Lemma scan_positive_le (c : string) (ad : Sentiment.details) :
  (fst (Sentiment.scan_positive c ad)
   <= length SentimentAnalyzer.positive_indicators)%nat.
Proof.
  unfold Sentiment.scan_positive.
  assert (G : forall l n a,
    (fst (fold_left
            (fun '(positive_count, ad) indicator =>
               if contains indicator c
               then (S positive_count, Sentiment.append_positive ad indicator)
               else (positive_count, ad)) l (n, a))
     <= n + length l)%nat).
  { induction l as [|x l IH]; intros n a; cbn [fold_left length].
    - cbn. lia.
    - destruct (contains x c).
      + specialize (IH (S n) (Sentiment.append_positive a x)). lia.
      + specialize (IH n a). lia. }
  exact (G _ O ad).
Qed.

Lemma scan_constructive_le (c : string) (ad : Sentiment.details) :
  (fst (Sentiment.scan_constructive c ad)
   <= length SentimentAnalyzer.constructive_indicators)%nat.
Proof.
  unfold Sentiment.scan_constructive.
  assert (G : forall l n a,
    (fst (fold_left
            (fun '(constructive_count, ad) indicator =>
               if contains indicator c
               then (S constructive_count,
                     Sentiment.append_constructive ad indicator)
               else (constructive_count, ad)) l (n, a))
     <= n + length l)%nat).
  { induction l as [|x l IH]; intros n a; cbn [fold_left length].
    - cbn. lia.
    - destruct (contains x c).
      + specialize (IH (S n) (Sentiment.append_constructive a x)). lia.
      + specialize (IH n a). lia. }
  exact (G _ O ad).
Qed.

• • • • • • •

Across the lines of the material above, tally those holding the word "else" and state the number by itself.

● TASK ANSWER: 2